(** A threshold's past is kept: writing a version leaves every other country and
    action alone, closes the version in force at the instant the new one opens, numbers
    the new one next, and makes it the only one in force; the rows stay a gapless
    history, and a proposal that passes validation is never refused by the table's
    constraints. *)
Theorem policy_history_kept now country action_key kind currency limit by_whom reason via t :
  policies_ok t ->
  match write_policy_version now country action_key kind currency limit by_whom reason via t with
  | Ok ((p, superseded), t') =>
      policies_ok t' /\ active_policy t' (pol_country p) action_key = Some p /\
      pol_version p = latest_version t (pol_country p) action_key + 1 /\
      superseded = closed_policy now <$> active_policy t (pol_country p) action_key /\
      rows_for t' (pol_country p) action_key =
        take (pred (length (rows_for t (pol_country p) action_key)))
             (rows_for t (pol_country p) action_key) ++ option_list superseded ++ [p] /\
      (forall c a, (c, a) <> (pol_country p, action_key) -> rows_for t' c a = rows_for t c a)
  | Err e => exists code, e = InvalidRequest code
  end.
Proof.
  intros Hok. unfold write_policy_version.
  destruct (validate_policy_fields country action_key kind currency limit) as [f|e] eqn:Hval;
    cbn [res_bind].
  2: { revert Hval. unfold validate_policy_fields, check_country, check_amount, require.
       clear. intros H. repeat (first [split_match H | progress simpl in H]; simplify_eq); eauto. }
  rewrite after_close_spec. unfold insert_policy. cbn [pt_rows pt_next].
  match goal with |- context [policy_row_ok ?q] => set (p := q) end.
  rewrite (validated_row f country action_key kind currency limit p Hval) by done.
  rewrite (write_is_free now t (pf_country f) action_key p) by done. cbn [andb res_bind].
  split; [by apply write_tables_ok|].
  assert (Hok' : policies_ok {| pt_rows := after_close now t (pf_country f) action_key ++ [p];
                                pt_next := pt_next t + 1 |}) by (by apply write_tables_ok).
  assert (Hrows : rows_for {| pt_rows := after_close now t (pf_country f) action_key ++ [p];
                              pt_next := pt_next t + 1 |} (pf_country f) action_key
                  = List.filter (policy_for (pf_country f) action_key)
                      (after_close now t (pf_country f) action_key) ++ [p]).
  { unfold rows_for. simpl. rewrite List.filter_app. simpl.
    by rewrite (proj2 (policy_for_spec (pf_country f) action_key p)). }
  change (pol_country p) with (pf_country f). split_and!; [| done | done | |].
  - rewrite active_is_last, Hrows by done. by rewrite last_snoc.
  - rewrite Hrows, after_close_own, active_is_last by done.
    destruct (last (rows_for t (pf_country f) action_key)) as [cur|] eqn:Hl; simpl.
    + by rewrite <- app_assoc.
    + apply last_None in Hl. rewrite Hl. done.
  - intros c a Hne. unfold rows_for. simpl. rewrite List.filter_app, after_close_other by done. simpl.
    destruct (policy_for c a p) eqn:Hp; [|by rewrite app_nil_r].
    apply policy_for_spec in Hp as [<- <-]. done.
Qed.

(** A maker acts alone only under a limit somebody configured: the decision "no
    checker" needs an action of the catalogue that is not built-in always-checked, an
    active policy of that very country and action, measured in money of the policy's own
    currency or in a count, and a whole non-negative amount not above its limit; a
    country with no policy is refused rather than defaulted. *)
Theorem maker_alone_only_within_limit t action_key country amount currency :
  match decide_checker t action_key country amount currency with
  | Ok (false, policy) =>
      exists act p limit z,
        action_for action_key = Some act /\ act_always_checker act = false /\
        policy = Some p /\ active_policy t (norm_code country) action_key = Some p /\
        pol_active p = true /\ pol_country p = norm_code country /\ pol_action p = action_key /\
        pol_limit p = Some limit /\ amount = Some (AInt z) /\ 0 <= z <= limit /\
        (pol_kind p = COUNT \/ pol_kind p = MONEY /\ norm_code currency = pol_currency p)
  | Ok (true, None) => exists act, action_for action_key = Some act /\ act_always_checker act = true
  | Ok (true, Some p) =>
      active_policy t (norm_code country) action_key = Some p /\
      (pol_kind p = ALWAYS \/ pol_limit p = None \/
       exists limit z, pol_limit p = Some limit /\ amount = Some (AInt z) /\ limit < z)
  | Err ThresholdNotConfigured => active_policy t (norm_code country) action_key = None
  | Err e => exists code, e = InvalidRequest code
  end.
Proof.
  unfold decide_checker. destruct (action_for action_key) as [act|] eqn:Hact; [|by eexists].
  unfold check_country. destruct (registry_get (norm_code country)); simpl; [|by eexists].
  destruct (act_always_checker act) eqn:Halw; [by exists act|].
  destruct (active_policy t (norm_code country) action_key) as [p|] eqn:Hp; [|done].
  assert (Hin : pol_active p = true /\ pol_country p = norm_code country /\ pol_action p = action_key).
  { unfold active_policy in Hp. apply best_by_elem, elem_of_filter_b in Hp as [_ Hb].
    apply andb_true_iff in Hb as [Hb ?]. apply policy_for_spec in Hb as [? ?]. done. }
  destruct Hin as (Hpa & Hpc & Hpk). unfold currency_fits.
  destruct (pol_limit p) as [limit|] eqn:Hlim; [|by destruct (pol_kind p); eauto].
  destruct (pol_kind p) eqn:Hk; [| |by eauto]; (destruct amount as [[z|]|]; simpl; [|by eexists..]);
    (destruct (z <? 0) eqn:Hz; simpl; [by eexists|]); bool_cases.
  - destruct (bool_decide (norm_code currency = pol_currency p)) eqn:Hcur; simpl; [|by eexists].
    apply bool_decide_eq_true in Hcur. destruct (limit <? z) eqn:Hlz; bool_cases.
    + split; [done|]. right. right. by exists limit, z.
    + exists act, p, limit, z. split_and!; try done; [by right].
  - destruct (limit <? z) eqn:Hlz; bool_cases.
    + split; [done|]. right. right. by exists limit, z.
    + exists act, p, limit, z. split_and!; try done; [by left].
Qed.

TASK DIRECTIONS: Could you write out, exactly as they stand, only the lines above that begin at the line with "(** A maker" and stop after the line with "(pol_kind p = COUNT"?

REPLY TO THE EXERCISE:
(** A maker acts alone only under a limit somebody configured: the decision "no
    checker" needs an action of the catalogue that is not built-in always-checked, an
    active policy of that very country and action, measured in money of the policy's own
    currency or in a count, and a whole non-negative amount not above its limit; a
    country with no policy is refused rather than defaulted. *)
Theorem maker_alone_only_within_limit t action_key country amount currency :
  match decide_checker t action_key country amount currency with
  | Ok (false, policy) =>
      exists act p limit z,
        action_for action_key = Some act /\ act_always_checker act = false /\
        policy = Some p /\ active_policy t (norm_code country) action_key = Some p /\
        pol_active p = true /\ pol_country p = norm_code country /\ pol_action p = action_key /\
        pol_limit p = Some limit /\ amount = Some (AInt z) /\ 0 <= z <= limit /\
        (pol_kind p = COUNT \/ pol_kind p = MONEY /\ norm_code currency = pol_currency p)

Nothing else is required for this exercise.